Entre los activos en los que podemos invertir está la renta fija o deuda. Analizamos qué es la renta fija, los tipos de activos de renta fija, los emisores, las quitas y para qué tipo de inversores es adecuada.
¿Qué es la renta fija?
Es el dinero que una empresa debe a un inversor y por el que va a pagarle un interés hasta llegar a un vencimiento.
Hay que tener en cuenta:
- quién es la contrapartida
- el tipo de interés y cupones
- características de vencimiento y amortización

¿Para qué tipo de inversor es adecuada la renta fija?
Para cualquier tipo de inversor. Su riesgo de vaivenes de precios o volatilidad es menor que la renta variable; el cupón y el interés estén prefijados, mientras que en la renta variable los dividendos no se conocen de antemano; las acciones no tienen vencimiento, por lo que, cuando quiero venderlas, tengo que acudir a un mercado y desconozco el precio, mientras que en la renta fija tenemos un vencimiento y, llegado ese momento, si la empresa no ha quebrado, voy a recuperar ese dinero.

No obstante, puede no llegarse a vencimiento y negociarse para venderlo, aunque es más difícil porque es un mercado más ilíquido que la bolsa, por lo que la gente debería plantearse mantenerlo hasta el final.

¿Qué activos hay para invertir en renta fija?
Según los emisores:
- emisores solventes, como Alemania, Francia, Reino Unido o EEUU
- emisores menos solventes, como Italia o España
- emisores con más riesgo, como Grecia
- emisores privados, donde es bueno acercarnos al concepto de rating para saber su solvencia. Ahora bien, aquí recomendaría preguntarse si se confía en que la empresa me va a pagar en el horizonte fijado, más allá del rating que le dé la agencia

Según los vencimientos:
Hasta un año:
- letras del tesoro: emitidas por los Tesoros públicos
- pagarés: emitidos por las empresas o Comunidades Autónomas
Estos activos serían equiparables a los depósitos bancarios
A partir de 1 año:
- bonos de medio plazo, de 3 a 5 años
- obligaciones, de más de 10 años

¿Qué es una quita de la deuda?
La quita o default es que el emisor no puede pagar al acreedor el principal o los intereses de la deuda.

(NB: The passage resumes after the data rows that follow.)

(** C4, as the code has it.  The resolved port is an integer from 0 to 65535
    provided that the [port] fields of the two records and the value of
    [PORT], where present, are themselves in that range: these are stored
    unchecked, while a port taken from a [bind-addr] or from the default is
    always in range. *)
Theorem resolved_port_in_range (w : World) (cliArgs configArgs : Args) :
  (forall q, Args.get_number cliArgs "port" = Some q -> port_in_range q) ->
  (forall q, Args.get_number configArgs "port" = Some q -> port_in_range q) ->
  (forall p, World.env_truthy "PORT" w = Some p -> port_in_range (Num.parseInt p)) ->
  bind_addr_parses host_parse configArgs ->
  bind_addr_parses host_parse cliArgs ->
  exists (h : string) (q : number),
    bindAddrFromAllSources host_parse w cliArgs configArgs = Return (h, q)
    /\ port_in_range q.
Proof.
  intros Hcliport Hcfgport Henv Hcfg Hcli. unfold bindAddrFromAllSources.
  assert (Hone : forall addr args,
    port_in_range (port addr) ->
    (forall q, Args.get_number args "port" = Some q -> port_in_range q) ->
    bind_addr_parses host_parse args ->
    exists a, bindAddrFromArgs host_parse w addr args = Return a
              /\ port_in_range (port a)).
  { intros addr args Haddr Hport Hparse.
    destruct (bindAddrFromArgs_port w addr args Hparse) as (a & Ha & Hq & Hp & Hd).
    exists a. split; [exact Ha|].
    destruct (Args.get_number args "port") as [q|] eqn:Eq.
    - rewrite (Hq q eq_refl). by apply Hport.
    - destruct (World.env_truthy "PORT" w) as [p|] eqn:Ep.
      + rewrite (Hp p eq_refl eq_refl). by apply Henv.
      + destruct (Hd eq_refl eq_refl) as [-> | Hr]; assumption. }
  destruct (Hone (mkAddr "localhost" (Int 8080)) configArgs) as (a1 & -> & Ha1);
    [exists 8080; split; [reflexivity|lia] | assumption | assumption |].
  cbn [mbind result_bind].
  destruct (Hone a1 cliArgs) as (a2 & -> & Ha2); [assumption..|].
  cbn [mbind result_bind]. by exists (host a2), (port a2).
Qed.

End BindAddr.

(** C1 fails as stated: with the config file [bind-addr: 0.0.0.0:9000], the
    command line [--port=9999] and [PORT=7777], the resolved port is 9999. *)
Lemma env_port_does_not_win_over_cli_port :
  let w := Example.world {[ "PORT" := "7777" ]} ∅ in
  env w !! "PORT" = Some "7777"
  /\ Num.parseInt "7777" = Int 7777
  /\ (cliArgs ← Example.parse ["--port=9999"] None;
      configArgs ← Example.argsFromConfig "config.yaml"
                     (YMapping [("bind-addr", YString "0.0.0.0:9000")]);
      Example.bindAddrFromAllSources w cliArgs configArgs)
     = Return ("0.0.0.0", Int 9999).
Proof. repeat split; vm_compute; reflexivity. Qed.

Lemma env_port_wins_except_over_cli_port_witness :
  Example.bindAddrFromAllSources (Example.world {[ "PORT" := "7777" ]} ∅)
    {[ "_" := VStringList [] ]}
    {[ "_" := VStringList []; "bind-addr" := VString "0.0.0.0:9000";
       "port" := VNumber (Int 9999) ]}
  = Return ("0.0.0.0", Int 7777).
Proof.
  etrans.
  - apply (env_port_wins_except_over_cli_port URL.simple_host_parse
             (Example.world {[ "PORT" := "7777" ]} ∅)
             {[ "_" := VStringList [] ]}
             {[ "_" := VStringList []; "bind-addr" := VString "0.0.0.0:9000";
                "port" := VNumber (Int 9999) ]} "7777").
    + reflexivity.
    + intros _. reflexivity.
    + vm_compute. eexists. reflexivity.
    + vm_compute. exact I.
  - vm_compute. reflexivity.
Defined.

(** C4 fails as stated: [--port=70000] resolves to port 70000, and so does
    [PORT=70000]. *)
Lemma resolved_port_out_of_range :
  (cliArgs ← Example.parse ["--port=70000"] None;
   Example.bindAddrFromAllSources (Example.world ∅ ∅) cliArgs {[ "_" := VStringList [] ]})
  = Return ("localhost", Int 70000)
  /\ Example.bindAddrFromAllSources (Example.world {[ "PORT" := "70000" ]} ∅)
       {[ "_" := VStringList [] ]} {[ "_" := VStringList [] ]}
     = Return ("localhost", Int 70000)
  /\ ~ port_in_range (Int 70000).
Proof.
  split; [vm_compute; reflexivity|]. split; [vm_compute; reflexivity|].
  intros (z & [= <-] & Hz). lia.
Qed.

Lemma resolved_port_in_range_witness :
  exists (h : string) (q : number),
    Example.bindAddrFromAllSources (Example.world {[ "PORT" := "7777" ]} ∅)
      {[ "_" := VStringList []; "port" := VNumber (Int 9999) ]}
      {[ "_" := VStringList []; "bind-addr" := VString "0.0.0.0:9000" ]}
    = Return (h, q) /\ port_in_range q.
Proof.
  destruct (resolved_port_in_range URL.simple_host_parse
              (Example.world {[ "PORT" := "7777" ]} ∅)
              {[ "_" := VStringList []; "port" := VNumber (Int 9999) ]}
              {[ "_" := VStringList []; "bind-addr" := VString "0.0.0.0:9000" ]})
    as (h & q & Hq & Hr).
  - intros q Hq. vm_compute in Hq. injection Hq as <-.
    exists 9999. split; [reflexivity|lia].
  - intros q Hq. vm_compute in Hq. discriminate Hq.
  - intros p Hp. vm_compute in Hp. injection Hp as <-.
    exists 7777. split; [reflexivity|lia].
  - vm_compute. eexists. reflexivity.
  - vm_compute. exact I.
  - exists h, q. split; [exact Hq|exact Hr].
Defined.

(** ** The parser, token by token *)

Lemma split_without_sep (sep : ascii) (s : string) :
  Str.contains sep s = false -> Str.split sep s = [s].
Proof.
  induction s as [|c s IH]; simpl; [reflexivity|].
  intros H. apply orb_false_elim in H as [Hc H].
  rewrite Hc, (IH H). reflexivity.
Qed.

Lemma split_app_sep (sep : ascii) (k v : string) :
  Str.contains sep k = false ->
  Str.split sep (k +:+ String sep v) = k :: Str.split sep v.
Proof.
  induction k as [|c k IH]; intros H.
  - change (EmptyString +:+ String sep v) with (String sep v).
    simpl. by rewrite bool_decide_eq_true_2.
  - simpl in H. apply orb_false_elim in H as [Hc H].
    change (String c k +:+ String sep v) with (String c (k +:+ String sep v)).
    simpl. rewrite Hc, (IH H). reflexivity.
Qed.

Lemma split_nonempty (sep : ascii) (s : string) : Str.split sep s <> [].
Proof.
  destruct s as [|c s]; simpl; [discriminate|].
  destruct (bool_decide (c = sep)); [discriminate|].
  destruct (Str.split sep s); discriminate.
Qed.

Lemma inline_value_without_eq (v : string) :
  Str.contains "=" v = false -> inline_value v = v.
Proof. intros H. unfold inline_value. by rewrite split_without_sep. Qed.

Section Parser.

Variable AuthType : list string.
Variable path_resolve : string -> string.

(** Every name of the catalog is non-empty and free of [=]. *)
Lemma option_names_plain :
  Forall (fun kv : string * Option =>
            Str.truthy kv.1 = true /\ Str.contains "=" kv.1 = false) (options AuthType).
Proof. repeat (constructor; [split; reflexivity|]). constructor. Qed.

Lemma options_get_Own (key : string) (o : Option) :
  options_get AuthType key = Own o -> (key, o) ∈ (options AuthType).
Proof.
  unfold options_get.
  destruct (list_find _ _) as [[i [k o']]|] eqn:Hf.
  - intros [= <-]. apply list_find_Some in Hf as (Hi & Hk & _).
    simpl in Hk. subst k. by eapply list_elem_of_lookup_2.
  - by destruct (bool_decide _).
Qed.

Lemma option_key_plain (key : string) (o : Option) :
  options_get AuthType key = Own o ->
  Str.truthy key = true /\ Str.contains "=" key = false.
Proof.
  intros H%options_get_Own.
  pose proof option_names_plain as Hall.
  rewrite Forall_forall in Hall. exact (Hall _ H).
Qed.

Lemma startsWith_dashes (s : string) : Str.startsWith ("--" +:+ s) "--" = true.
Proof. reflexivity. Qed.

Lemma startsWith_dash (s : string) : Str.startsWith ("--" +:+ s) "-" = true.
Proof. reflexivity. Qed.

Lemma key_value_bare (key : string) :
  Str.contains "=" key = false ->
  key_value AuthType ("--" +:+ key) = (Some key, None).
Proof.
  intros H. unfold key_value. rewrite startsWith_dashes.
  change (Str.drop 2 ("--" +:+ key)) with key.
  unfold Str.split_limit. by rewrite split_without_sep.
Qed.

Lemma key_value_inline (key v : string) :
  Str.contains "=" key = false ->
  key_value AuthType ("--" +:+ key +:+ "=" +:+ v)
  = (Some key, Some (inline_value v)).
Proof.
  intros H. unfold key_value. rewrite startsWith_dashes.
  change (Str.drop 2 ("--" +:+ key +:+ "=" +:+ v)) with (key +:+ String "=" v).
  unfold Str.split_limit, inline_value. rewrite split_app_sep by assumption.
  pose proof (split_nonempty "=" v).
  destruct (Str.split "=" v) as [|piece pieces]; [done|reflexivity].
Qed.

(** A token that is not the separator and starts with a dash is handed to
    [parse_option], and the loop goes on after it. *)
Lemma parse_loop_option (opts : option string) (arg : string) (rest : list string)
    (args : Args) :
  Str.startsWith arg "-" = true -> arg <> "--" ->
  parse_loop AuthType path_resolve opts (arg :: rest) false args
  = match parse_option AuthType path_resolve opts arg (head rest) args with
    | Throw e => Throw e
    | Return (args', consumed) =>
        parse_loop AuthType path_resolve opts (if consumed then tail rest else rest) false args'
    end.
Proof.
  intros Hdash Hsep. cbn [parse_loop].
  unfold Str.eqb. rewrite bool_decide_eq_false_2 by assumption.
  rewrite Hdash. cbn [negb andb].
  destruct (parse_option AuthType path_resolve opts arg (head rest) args) as [[args' consumed]|e];
    [|reflexivity].
  destruct rest as [|next rest]; by destruct consumed.
Qed.

Lemma long_flag_not_separator (key suffix : string) :
  Str.truthy key = true -> "--" +:+ key +:+ suffix <> "--".
Proof. destruct key; [discriminate|]. intros _ [=]. Qed.

(** What [parse_option] does with a long flag of a catalog entry. *)
Lemma parse_option_long (opts : option string) (arg key : string) (o : Option)
    (inline next : option string) (args : Args) :
  options_get AuthType key = Own o ->
  key_value AuthType arg = (Some key, inline) ->
  parse_option AuthType path_resolve opts arg next args
  = if Str.eqb key "password" && negb (bool_decide (is_Some (configFile opts)))
    then Throw RestrictedOptionError
    else if is_boolean (Some (type o))
    then Return (<[key := VBoolean true]> args, false)
    else
      args' ← assign path_resolve opts key (Own o) (capture inline next).1 args;
      Return (args', (capture inline next).2).
Proof.
  intros Hget Hkv. unfold parse_option. rewrite Hkv.
  cbv beta iota zeta. cbn [default from_option]. unfold id.
  destruct (option_key_plain _ _ Hget) as [-> _]. rewrite Hget.
  rewrite bool_decide_eq_false_2 by discriminate. cbn [negb orb property_type].
  destruct (_ && _); [reflexivity|].
  destruct (is_boolean _); [reflexivity|].
  by destruct (capture inline next).
Qed.

End Parser.

(** ** Invariants of the parsed record *)

Section Invariant.

Variable AuthType : list string.
Variable path_resolve : string -> string.

Lemma store_closed (I : Args -> Prop) (opts : option string) (key v : string)
    (o : Option) (args args' : Args) :
  typed_insert_closed AuthType I -> options_get AuthType key = Own o ->
  store opts key (type o) v args = Return args' -> I args -> I args'.
Proof.
  intros HI Hget Hstore Hargs. unfold store in Hstore.
  destruct (type o) as [| | | | |values] eqn:Ht.
  - by injection Hstore as <-.
  - injection Hstore as <-. apply (HI key o); [done|by rewrite Ht|done].
  - injection Hstore as <-. apply (HI key o); [done|by rewrite Ht|done].
  - destruct (isNaN (Num.parseInt v)) eqn:Hnan; [discriminate|].
    injection Hstore as <-. apply (HI key o); [done|by rewrite Ht; simpl; rewrite Hnan|done].
  - injection Hstore as <-. apply (HI key o); [done|by rewrite Ht|done].
  - destruct (bool_decide (v ∈ values)) eqn:Hin; [|discriminate].
    injection Hstore as <-. apply (HI key o); [done|by rewrite Ht|done].
Qed.

Lemma parse_option_closed (I : Args -> Prop) (opts : option string) (arg : string)
    (next : option string) (args args' : Args) (consumed : bool) :
  typed_insert_closed AuthType I ->
  parse_option AuthType path_resolve opts arg next args = Return (args', consumed) ->
  I args -> I args'.
Proof.
  intros HI Hopt Hargs. unfold parse_option in Hopt.
  destruct (key_value AuthType arg) as [k inline].
  set (key := default EmptyString k) in *.
  destruct (negb (Str.truthy key) || _); [discriminate|].
  destruct (_ && _); [discriminate|].
  destruct (options_get AuthType key) as [o| |] eqn:Hget.
  - cbn [property_type] in Hopt.
    destruct (is_boolean (Some (type o))) eqn:Hb.
    + injection Hopt as <- _. apply (HI key o); [done| |done].
      by destruct (type o).
    + destruct (capture inline next) as [value c].
      unfold assign in Hopt. cbn [property_type property_path] in Hopt.
      destruct value as [[|ch v]|].
      * destruct (is_optional_string (Some (type o))) eqn:Hopt_s; [|discriminate].
        injection Hopt as <- _. apply (HI key o); [done| |done].
        by destruct (type o).
      * destruct (_ && _); [by injection Hopt as <- _|].
        destruct (store _ _ _ _ _) as [a|e] eqn:Hstore; [|discriminate].
        injection Hopt as <- _. by eapply store_closed.
      * destruct (is_optional_string (Some (type o))) eqn:Hopt_s; [|discriminate].
        injection Hopt as <- _. apply (HI key o); [done| |done].
        by destruct (type o).
  - cbn [property_type is_boolean] in Hopt.
    destruct (capture inline next) as [value c].
    unfold assign in Hopt. cbn [property_type property_path is_optional_string] in Hopt.
    by destruct value as [[|ch v]|].
  - cbn [property_type is_boolean] in Hopt.
    destruct (capture inline next) as [value c].
    unfold assign in Hopt. cbn [property_type property_path is_optional_string] in Hopt.
    by destruct value as [[|ch v]|].
Qed.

Con la quita el emisor tiene que pagar sólo parte de la deuda.
También hay reestructuraciones de deuda, que consisten en cambiar un activo por otro, por ejemplo, no me pueden pagar una letra del Tesoro que vencía en 3 meses y se me cambia por una obligación a 10 años. Es una permuta de plazos que va en contra del tenedor de la deuda. También puede haber una disminución del interés.

Si el emisor quiebra, ¿en qué orden cobraría el tenedor de deuda?
El grado de prelación en caso de quiebra sería:
- los accionistas, de acciones ordinarias o preferentes, tendrían casi el 100% de probabilidad de no cobrar.
- En el caso de ser tenedor de instrumentos híbridos, como deuda subordinada, el acreedor cobraría si la empresa tiene suficiente dinero en caja –resultado positivo antes de pérdidas y ganancias- para pagarme. Es decir, si incurriera en pérdidas al pagar el interés, no cobrarían. Las pérdidas que pueden tener pueden ascender al 60-70%.
- los tenedores de deuda podrían asumir pérdidas del 30-40%
- los tenedores de depósitos o cuentas corrientes (en caso de que el emisor sea un banco) tendrían garantizado el cobro de los primeros 100.000 euros por entidad y depositante.

A la hora de acudir al mercado, ¿qué variables debemos exigirle al emisor de deuda?
Lo primero, tenemos que creer en el emisor, después debemos elegir el horizonte temporal que nos cuadre personalmente y por último, tenemos que comprara el tipo de interés que nos da el emisor con emisores comparables.